(Collected data entries)
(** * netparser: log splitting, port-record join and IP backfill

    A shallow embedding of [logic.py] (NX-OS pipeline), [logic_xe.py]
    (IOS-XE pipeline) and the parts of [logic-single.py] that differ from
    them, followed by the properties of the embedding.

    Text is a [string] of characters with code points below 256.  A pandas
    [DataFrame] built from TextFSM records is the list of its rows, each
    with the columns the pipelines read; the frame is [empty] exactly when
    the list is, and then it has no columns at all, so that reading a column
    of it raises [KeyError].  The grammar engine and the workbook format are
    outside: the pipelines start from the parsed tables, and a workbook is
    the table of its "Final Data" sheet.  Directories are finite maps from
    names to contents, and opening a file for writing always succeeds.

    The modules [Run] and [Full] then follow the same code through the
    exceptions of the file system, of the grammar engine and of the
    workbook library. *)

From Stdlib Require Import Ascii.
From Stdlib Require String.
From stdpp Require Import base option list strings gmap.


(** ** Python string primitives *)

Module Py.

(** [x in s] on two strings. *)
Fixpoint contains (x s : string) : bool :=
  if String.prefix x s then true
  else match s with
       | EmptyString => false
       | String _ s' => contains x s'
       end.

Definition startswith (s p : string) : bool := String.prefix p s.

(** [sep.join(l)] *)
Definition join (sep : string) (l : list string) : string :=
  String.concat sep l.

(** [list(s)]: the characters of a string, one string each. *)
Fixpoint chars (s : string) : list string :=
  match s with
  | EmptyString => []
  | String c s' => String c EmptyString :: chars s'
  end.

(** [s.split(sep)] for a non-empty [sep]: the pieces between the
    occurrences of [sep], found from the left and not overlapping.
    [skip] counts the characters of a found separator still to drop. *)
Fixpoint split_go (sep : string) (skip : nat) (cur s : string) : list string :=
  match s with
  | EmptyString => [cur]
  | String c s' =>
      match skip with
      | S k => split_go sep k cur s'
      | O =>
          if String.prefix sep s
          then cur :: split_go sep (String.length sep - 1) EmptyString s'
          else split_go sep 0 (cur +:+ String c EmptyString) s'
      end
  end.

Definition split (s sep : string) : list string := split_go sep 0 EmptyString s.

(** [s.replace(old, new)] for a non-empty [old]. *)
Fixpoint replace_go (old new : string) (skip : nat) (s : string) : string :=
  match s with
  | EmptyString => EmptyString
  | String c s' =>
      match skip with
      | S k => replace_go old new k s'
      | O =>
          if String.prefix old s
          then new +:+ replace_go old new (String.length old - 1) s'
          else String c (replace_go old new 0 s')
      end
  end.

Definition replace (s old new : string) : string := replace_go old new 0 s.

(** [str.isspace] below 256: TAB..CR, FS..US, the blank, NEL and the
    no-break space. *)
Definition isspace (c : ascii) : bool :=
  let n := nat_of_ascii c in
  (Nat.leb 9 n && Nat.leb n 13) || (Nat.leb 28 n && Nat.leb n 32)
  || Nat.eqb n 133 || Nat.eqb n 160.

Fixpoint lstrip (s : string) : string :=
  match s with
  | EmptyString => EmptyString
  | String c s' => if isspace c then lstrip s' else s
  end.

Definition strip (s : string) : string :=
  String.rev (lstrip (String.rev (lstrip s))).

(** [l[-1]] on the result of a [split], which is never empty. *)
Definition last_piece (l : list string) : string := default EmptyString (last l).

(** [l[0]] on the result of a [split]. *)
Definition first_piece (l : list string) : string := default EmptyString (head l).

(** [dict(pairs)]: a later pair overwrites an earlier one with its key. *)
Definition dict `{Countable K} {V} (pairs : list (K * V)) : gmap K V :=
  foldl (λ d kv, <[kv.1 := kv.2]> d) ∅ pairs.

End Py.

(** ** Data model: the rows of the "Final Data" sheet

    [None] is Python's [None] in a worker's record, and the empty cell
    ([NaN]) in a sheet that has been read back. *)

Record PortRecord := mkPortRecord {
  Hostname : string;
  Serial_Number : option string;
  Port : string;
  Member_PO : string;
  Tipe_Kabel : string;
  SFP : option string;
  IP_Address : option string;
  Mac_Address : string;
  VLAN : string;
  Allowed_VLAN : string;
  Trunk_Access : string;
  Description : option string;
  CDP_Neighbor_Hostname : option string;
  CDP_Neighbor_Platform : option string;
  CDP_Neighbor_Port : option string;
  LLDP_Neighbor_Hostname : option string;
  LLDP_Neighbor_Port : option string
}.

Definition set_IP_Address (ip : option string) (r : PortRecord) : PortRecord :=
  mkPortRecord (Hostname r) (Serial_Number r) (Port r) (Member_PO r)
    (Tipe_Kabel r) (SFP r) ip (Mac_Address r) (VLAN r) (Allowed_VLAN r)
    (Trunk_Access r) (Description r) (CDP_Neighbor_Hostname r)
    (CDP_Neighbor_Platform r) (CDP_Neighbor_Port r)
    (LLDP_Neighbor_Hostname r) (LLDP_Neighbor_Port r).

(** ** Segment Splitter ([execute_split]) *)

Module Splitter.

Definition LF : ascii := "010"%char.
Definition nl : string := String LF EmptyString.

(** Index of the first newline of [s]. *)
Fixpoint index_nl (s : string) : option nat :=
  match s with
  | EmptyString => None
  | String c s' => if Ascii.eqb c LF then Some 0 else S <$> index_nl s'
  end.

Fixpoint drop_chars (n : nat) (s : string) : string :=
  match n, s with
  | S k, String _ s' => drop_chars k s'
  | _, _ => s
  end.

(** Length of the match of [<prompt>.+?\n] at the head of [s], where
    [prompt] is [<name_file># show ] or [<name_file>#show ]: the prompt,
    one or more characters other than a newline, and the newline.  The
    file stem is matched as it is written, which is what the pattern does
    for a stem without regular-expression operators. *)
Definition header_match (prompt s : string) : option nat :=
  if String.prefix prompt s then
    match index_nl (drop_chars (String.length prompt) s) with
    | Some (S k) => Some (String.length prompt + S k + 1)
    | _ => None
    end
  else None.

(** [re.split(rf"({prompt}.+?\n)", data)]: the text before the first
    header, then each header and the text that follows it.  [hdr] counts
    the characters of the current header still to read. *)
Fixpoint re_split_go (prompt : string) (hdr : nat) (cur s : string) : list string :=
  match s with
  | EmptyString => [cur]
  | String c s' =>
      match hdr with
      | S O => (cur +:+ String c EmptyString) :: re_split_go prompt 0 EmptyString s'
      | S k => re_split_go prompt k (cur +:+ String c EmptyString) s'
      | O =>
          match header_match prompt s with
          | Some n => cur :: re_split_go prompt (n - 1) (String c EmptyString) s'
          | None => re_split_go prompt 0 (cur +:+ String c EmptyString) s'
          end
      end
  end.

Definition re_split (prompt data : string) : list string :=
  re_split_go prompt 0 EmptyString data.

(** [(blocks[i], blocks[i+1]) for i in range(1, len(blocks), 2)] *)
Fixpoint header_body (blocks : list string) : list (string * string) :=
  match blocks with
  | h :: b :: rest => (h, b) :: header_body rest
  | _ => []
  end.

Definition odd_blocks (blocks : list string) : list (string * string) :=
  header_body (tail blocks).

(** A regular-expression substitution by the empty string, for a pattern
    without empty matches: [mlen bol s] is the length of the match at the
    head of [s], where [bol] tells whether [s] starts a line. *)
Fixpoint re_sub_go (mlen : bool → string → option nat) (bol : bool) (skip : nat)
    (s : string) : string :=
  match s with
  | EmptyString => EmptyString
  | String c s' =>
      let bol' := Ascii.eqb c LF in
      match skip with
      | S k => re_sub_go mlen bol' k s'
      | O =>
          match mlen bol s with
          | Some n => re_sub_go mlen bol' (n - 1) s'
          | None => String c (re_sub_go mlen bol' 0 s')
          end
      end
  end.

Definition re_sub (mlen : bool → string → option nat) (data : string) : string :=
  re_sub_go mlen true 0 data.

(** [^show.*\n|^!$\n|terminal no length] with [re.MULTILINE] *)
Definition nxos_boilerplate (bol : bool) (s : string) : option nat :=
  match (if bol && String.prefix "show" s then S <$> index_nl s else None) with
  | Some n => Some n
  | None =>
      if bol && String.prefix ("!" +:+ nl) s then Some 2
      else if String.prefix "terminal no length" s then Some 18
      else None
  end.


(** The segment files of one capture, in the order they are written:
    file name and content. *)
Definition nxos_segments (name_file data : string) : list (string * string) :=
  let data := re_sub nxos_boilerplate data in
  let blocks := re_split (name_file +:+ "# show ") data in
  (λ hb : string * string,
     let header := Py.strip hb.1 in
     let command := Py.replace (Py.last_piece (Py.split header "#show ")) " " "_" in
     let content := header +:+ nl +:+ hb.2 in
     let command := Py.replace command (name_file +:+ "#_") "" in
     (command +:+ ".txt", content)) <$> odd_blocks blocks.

--

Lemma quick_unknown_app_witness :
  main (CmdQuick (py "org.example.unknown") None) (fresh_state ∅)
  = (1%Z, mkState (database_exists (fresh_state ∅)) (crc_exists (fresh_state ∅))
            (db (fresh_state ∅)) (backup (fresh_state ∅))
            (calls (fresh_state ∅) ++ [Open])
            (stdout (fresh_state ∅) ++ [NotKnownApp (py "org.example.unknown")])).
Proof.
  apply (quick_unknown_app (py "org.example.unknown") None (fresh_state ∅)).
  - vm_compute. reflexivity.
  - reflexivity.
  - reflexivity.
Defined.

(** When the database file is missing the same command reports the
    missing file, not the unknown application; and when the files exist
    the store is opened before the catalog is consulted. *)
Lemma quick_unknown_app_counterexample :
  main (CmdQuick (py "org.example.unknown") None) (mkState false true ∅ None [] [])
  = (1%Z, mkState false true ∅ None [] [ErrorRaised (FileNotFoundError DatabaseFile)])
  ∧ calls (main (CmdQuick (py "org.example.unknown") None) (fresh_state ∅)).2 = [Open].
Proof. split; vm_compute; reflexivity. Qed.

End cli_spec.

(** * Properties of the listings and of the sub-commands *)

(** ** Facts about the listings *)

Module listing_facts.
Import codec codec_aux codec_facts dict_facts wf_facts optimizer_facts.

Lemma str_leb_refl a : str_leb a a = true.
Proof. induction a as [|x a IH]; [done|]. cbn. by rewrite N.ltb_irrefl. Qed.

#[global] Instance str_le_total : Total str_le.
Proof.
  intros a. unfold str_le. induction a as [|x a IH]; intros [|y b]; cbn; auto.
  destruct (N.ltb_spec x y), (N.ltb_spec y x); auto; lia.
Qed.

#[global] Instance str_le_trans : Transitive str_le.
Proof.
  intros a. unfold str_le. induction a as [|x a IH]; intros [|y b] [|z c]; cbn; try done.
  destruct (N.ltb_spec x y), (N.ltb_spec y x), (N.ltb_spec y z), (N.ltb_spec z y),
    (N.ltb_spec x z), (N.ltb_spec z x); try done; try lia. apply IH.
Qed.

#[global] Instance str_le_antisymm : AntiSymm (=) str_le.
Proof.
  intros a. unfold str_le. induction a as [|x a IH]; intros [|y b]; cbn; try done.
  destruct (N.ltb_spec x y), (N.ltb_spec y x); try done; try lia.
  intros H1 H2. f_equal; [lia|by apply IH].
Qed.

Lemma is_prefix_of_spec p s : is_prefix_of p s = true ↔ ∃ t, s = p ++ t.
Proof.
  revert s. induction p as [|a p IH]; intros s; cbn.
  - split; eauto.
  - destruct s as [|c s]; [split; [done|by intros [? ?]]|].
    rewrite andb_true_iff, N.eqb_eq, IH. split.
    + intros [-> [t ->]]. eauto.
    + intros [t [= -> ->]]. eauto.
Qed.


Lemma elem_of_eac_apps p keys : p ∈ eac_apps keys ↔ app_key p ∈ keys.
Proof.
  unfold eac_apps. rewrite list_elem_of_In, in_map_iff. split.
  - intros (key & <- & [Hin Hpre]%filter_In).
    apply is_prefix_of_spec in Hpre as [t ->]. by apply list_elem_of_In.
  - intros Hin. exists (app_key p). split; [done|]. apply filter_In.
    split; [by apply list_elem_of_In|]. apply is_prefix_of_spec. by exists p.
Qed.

==

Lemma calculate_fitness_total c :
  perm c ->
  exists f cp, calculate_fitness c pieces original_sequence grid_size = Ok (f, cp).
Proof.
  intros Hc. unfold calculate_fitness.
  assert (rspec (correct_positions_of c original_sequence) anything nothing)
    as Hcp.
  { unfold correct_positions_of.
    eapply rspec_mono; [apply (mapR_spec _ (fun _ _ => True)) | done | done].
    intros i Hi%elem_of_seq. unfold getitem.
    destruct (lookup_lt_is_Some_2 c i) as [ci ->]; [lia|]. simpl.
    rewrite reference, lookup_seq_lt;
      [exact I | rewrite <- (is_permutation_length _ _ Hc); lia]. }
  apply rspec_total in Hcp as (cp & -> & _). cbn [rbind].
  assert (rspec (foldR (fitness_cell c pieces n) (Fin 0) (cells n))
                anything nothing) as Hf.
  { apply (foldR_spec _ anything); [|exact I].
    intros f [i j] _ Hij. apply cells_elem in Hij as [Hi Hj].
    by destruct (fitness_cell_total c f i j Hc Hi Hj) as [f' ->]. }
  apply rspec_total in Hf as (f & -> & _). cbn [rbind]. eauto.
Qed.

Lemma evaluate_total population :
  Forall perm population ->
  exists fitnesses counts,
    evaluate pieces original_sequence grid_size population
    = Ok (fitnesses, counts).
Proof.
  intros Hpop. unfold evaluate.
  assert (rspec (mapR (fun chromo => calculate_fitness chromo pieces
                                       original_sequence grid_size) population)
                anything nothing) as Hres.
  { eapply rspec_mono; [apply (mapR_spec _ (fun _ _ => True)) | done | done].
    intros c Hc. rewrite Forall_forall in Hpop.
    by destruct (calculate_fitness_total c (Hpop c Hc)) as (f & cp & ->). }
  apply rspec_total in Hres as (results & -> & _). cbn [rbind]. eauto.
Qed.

__Exercise instructions__. Print exactly the lines above from the one with "anything); [|exact I]." to the one with "original_sequence grid_size) population)", including both.

__Solution for this problem__.
  { apply (foldR_spec _ anything); [|exact I].
    intros f [i j] _ Hij. apply cells_elem in Hij as [Hi Hj].
    by destruct (fitness_cell_total c f i j Hc Hi Hj) as [f' ->]. }
  apply rspec_total in Hf as (f & -> & _). cbn [rbind]. eauto.
Qed.

Lemma evaluate_total population :
  Forall perm population ->
  exists fitnesses counts,
    evaluate pieces original_sequence grid_size population
    = Ok (fitnesses, counts).
Proof.
  intros Hpop. unfold evaluate.
  assert (rspec (mapR (fun chromo => calculate_fitness chromo pieces
                                       original_sequence grid_size) population)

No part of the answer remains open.